Mais de Gaulle ne tombe pas dans le piège et rétorque, angélique :
« Je préfère rétablir l’ordre que condamner le désordre. »
Début juin 1958, un journal du soir commente la situation :
« En revenant au pouvoir par les voies légales, de Gaulle a fait avorter le coup d’État qui se fomentait à Alger. »
De Gaulle le lit et ricane :
« Le coup d’État ?… Quel coup d’État ?… Il n’y avait plus d’État !… (Une pause) J’aurais pu, tout au plus, faire un coup… »
À l’Élysée, Charles de Gaulle se sentait mal à l’aise. L’homme des grands espaces et des nobles perspectives se fût senti « chez lui » dans le triangle Invalides — École militaire — Val de Grâce, ou bien à Vincennes, où il rêva de s’installer… — Versailles ? « Ce serait excessif » avait-il dit. À l’hôtel de Biron ? Il aurait fallu y chasser Rodin, mais il jugeait « peu convenable » d’installer la République dans un bâtiment qu’elle avait volé aux dames du Sacré-Cœur.
Alors il s’était fait une raison. Et Jean Lacouture rapporte cette réflexion désabusée :
« On ne fait pas l’Histoire dans le 8e arrondissement… »
Dans un Conseil des ministres où il est question d’une demande de crédits pour le Fonds monétaire international, présentée par les Américains, il coupe l’exposé technique de Wilfrid Baumgartner, ministre des Finances :
« Venons-en au fait, Baumgartner. Ils veulent nous taper de combien ?… »
Emmanuel d’Astier de la Vigerie est reçu à l’Élysée.
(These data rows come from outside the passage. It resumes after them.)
(** * ExpandScreen virtual display driver: descriptor encoder, mode catalog,
    monitor bookkeeping and frame step, embedded from the driver sources.

  Integers are modelled as [Z] with the wrap-around of their C type written
  out ([to_UINT], [to_BYTE], [to_LONG]).  Buffers are lists indexed from 0;
  every store of the sources is in range for the buffers they are given. *)

From Stdlib Require Import ZArith Lia.
From stdpp Require Import base numbers list strings sorting.

Local Open Scope Z_scope.

(** ** Platform types and macros (ntdef.h, ntstatus.h, wdm.h) *)
Module Win.

(** [UINT]: 32-bit unsigned. *)
Definition to_UINT (z : Z) : Z := z mod 2 ^ 32.

(** [UINT64]: 64-bit unsigned. *)
Definition to_UINT64 (z : Z) : Z := z mod 2 ^ 64.

(** [BYTE]: 8-bit unsigned; [(BYTE)x] keeps the low eight bits. *)
Definition to_BYTE (z : Z) : Z := z mod 2 ^ 8.

(** [LONG]: 32-bit two's complement. *)
Definition to_LONG (z : Z) : Z := (z + 2 ^ 31) mod 2 ^ 32 - 2 ^ 31.

(** [NTSTATUS] is a [LONG]; the values below are those of ntstatus.h. *)
Definition NTSTATUS := Z.
Definition STATUS_SUCCESS : NTSTATUS := 0.
Definition STATUS_PENDING : NTSTATUS := 0x103.
Definition STATUS_NOT_IMPLEMENTED : NTSTATUS := to_LONG 0xC0000002.
Definition STATUS_INVALID_PARAMETER : NTSTATUS := to_LONG 0xC000000D.
Definition STATUS_INVALID_DEVICE_REQUEST : NTSTATUS := to_LONG 0xC0000010.

(** [#define NT_SUCCESS(Status) (((NTSTATUS)(Status)) >= 0)] *)
Definition NT_SUCCESS (status : NTSTATUS) : bool := 0 <=? status.

(** [InterlockedIncrement(&v)]: the new value of the [LONG], which is also
    what the call returns. *)
Definition InterlockedIncrement (v : Z) : Z := to_LONG (v + 1).

(** [buf[i]], for an index inside the buffer. *)
Definition load (i : nat) (buf : list Z) : Z := default 0 (buf !! i).

(** [buf[i] = (BYTE)v]. *)
Definition store (i : nat) (v : Z) (buf : list Z) : list Z :=
  <[i := to_BYTE v]> buf.

(** [RtlZeroMemory(&buf[off], n)]: [n] byte stores of zero. *)
Definition RtlZeroMemory (off n : nat) (buf : list Z) : list Z :=
  foldl (fun b i => store i 0 b) buf (seq off n).

Arguments load i%_nat buf.
Arguments store i%_nat v%_Z buf.
Arguments RtlZeroMemory off%_nat n%_nat buf.

End Win.

(** ** Edid.cpp *)
Module Edid.
Import Win.

(** Driver.h: [#define EDID_SIZE 256] *)
Definition EDID_SIZE : nat := 256.

Definition displayName : string := "ExpandScreen".

(** [(BYTE)displayName[i]] *)
Definition char_at (s : string) (i : nat) : Z :=
  match String.get i s with
  | Some c => Z.of_nat (Ascii.nat_of_ascii c)
  | None => 0
  end.

(** The name loop: [for (i = 0; i < 13 && i < nameLen; i++)
    EdidBuffer[77 + i] = (BYTE)displayName[i];] *)
Definition copy_name (name : string) (buf : list Z) : list Z :=
  foldl (fun b i => store (77 + i) (char_at name i) b) buf
        (seq 0 (Nat.min 13 (String.length name))).

(** The checksum loop: [BYTE checksum = 0;
    for (i = 0; i < 127; i++) checksum += EdidBuffer[i];] *)
Definition checksum_loop (buf : list Z) : Z :=
  foldl (fun checksum i => to_BYTE (checksum + load i buf)) 0 (seq 0 127).

(** [GenerateEdid(EdidBuffer, Width, Height)].  The buffer pointer is
    [None] for [nullptr]; the result is the status and the buffer as the
    call leaves it. *)
Definition GenerateEdid (EdidBuffer : option (list Z)) (Width Height : Z)
  : NTSTATUS * option (list Z) :=
  match EdidBuffer with
  | None => (STATUS_INVALID_PARAMETER, None)
  | Some b =>
    let b := RtlZeroMemory 0 EDID_SIZE b in
    (* EDID Header (8 bytes) *)
    let b := store 0 0x00 b in
    let b := store 1 0xFF b in
    let b := store 2 0xFF b in
    let b := store 3 0xFF b in
    let b := store 4 0xFF b in
    let b := store 5 0xFF b in
    let b := store 6 0xFF b in
    let b := store 7 0x00 b in
    (* Manufacturer ID *)
    let b := store 8 0x15 b in
    let b := store 9 0x30 b in
    (* Product Code *)
    let b := store 10 0x01 b in
    let b := store 11 0x00 b in
    (* Serial Number *)
    let b := store 12 0x01 b in
    let b := store 13 0x00 b in
    let b := store 14 0x00 b in
    let b := store 15 0x00 b in
    (* Week and year of manufacture *)
    let b := store 16 0x01 b in
    let b := store 17 0x24 b in
    (* EDID version 1.4 *)
    let b := store 18 0x01 b in
    let b := store 19 0x04 b in
    (* Video Input Definition *)
    let b := store 20 0x95 b in
    (* Max horizontal and vertical image size (cm) *)
    let b := store 21 (to_UINT (Width * 254) / 960 / 10) b in
    let b := store 22 (to_UINT (Height * 254) / 960 / 10) b in
    (* Display gamma, feature support *)
    let b := store 23 0x78 b in
    let b := store 24 0x2A b in
    (* Color characteristics *)
    let b := store 25 0x0D b in
    let b := store 26 0xC9 b in
    let b := store 27 0xA0 b in
    let b := store 28 0x57 b in
    let b := store 29 0x47 b in
    let b := store 30 0x98 b in
    let b := store 31 0x27 b in
    let b := store 32 0x12 b in
    let b := store 33 0x48 b in
    let b := store 34 0x4C b in
    (* Established timing bitmap *)
    let b := store 35 0x00 b in
    let b := store 36 0x00 b in
    let b := store 37 0x00 b in
    (* Standard timing information *)
    let b := RtlZeroMemory 38 16 b in
    (* Detailed timing descriptor 1: preferred timing *)
    let pixelClock := to_UINT (to_UINT (Width * Height) * 60) / 10000 in
    let b := store 54 (Z.land pixelClock 0xFF) b in
    let b := store 55 (Z.land (Z.shiftr pixelClock 8) 0xFF) b in
    let b := store 56 (Z.land Width 0xFF) b in
    let b := store 57 0x30 b in
    let b := store 58 (Z.shiftl (Z.land (Z.shiftr Width 8) 0x0F) 4) b in
    let b := store 59 (Z.land Height 0xFF) b in
    let b := store 60 0x1E b in
    let b := store 61 (Z.shiftl (Z.land (Z.shiftr Height 8) 0x0F) 4) b in
    let b := RtlZeroMemory 62 10 b in
    (* Detailed timing descriptor 2: display name *)
    let b := store 72 0x00 b in
    let b := store 73 0x00 b in
    let b := store 74 0x00 b in
    let b := store 75 0xFC b in
    let b := store 76 0x00 b in
    let nameLen := String.length displayName in
    let b := copy_name displayName b in
    let b := store (77 + nameLen) 0x0A b in
    (* Detailed timing descriptors 3 and 4: empty *)
    let b := RtlZeroMemory 90 36 b in
    (* Extension flag *)
    let b := store 126 0x00 b in
    (* Checksum *)
    let checksum := checksum_loop b in
    let b := store 127 (256 - checksum) b in
    (STATUS_SUCCESS, Some b)
  end.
Depuis un an, à l’instigation du Président, le gouvernement, dans tous les secteurs d’activité, « pousse les feux » de l’économie, multiplie les grands travaux, encourage d’ambitieuses et prestigieuses entreprises.
D’Astier s’en inquiète :
« Mon Général, la France vit au-dessus de ses moyens ! »
Et de Gaulle, qui s’insurge :
« Vous ne voudriez quand même pas que je fasse vivre la France au-dessous de ses moyens ! »
Certains nouveaux venus au Cabinet du Général eurent, au moins au début, quelques difficultés à comprendre que le respect des traditions et le goût de la grandeur s’alliaient chez de Gaulle, avec les réflexes d’un chef d’État moderne. Claude Dulong — qui fut Mme Jean Sainteny, trop tôt disparu pour la France et pour ses amis — nous raconte ainsi qu’ayant à accueillir, le lendemain, et à accompagner jusque dans Paris un chef d’État étranger, de Gaulle s’était enquis :
« Comment voyez-vous les choses ? »
À quoi on lui avait répondu :
« Eh bien, mon Général, on va vous donner la garde à cheval…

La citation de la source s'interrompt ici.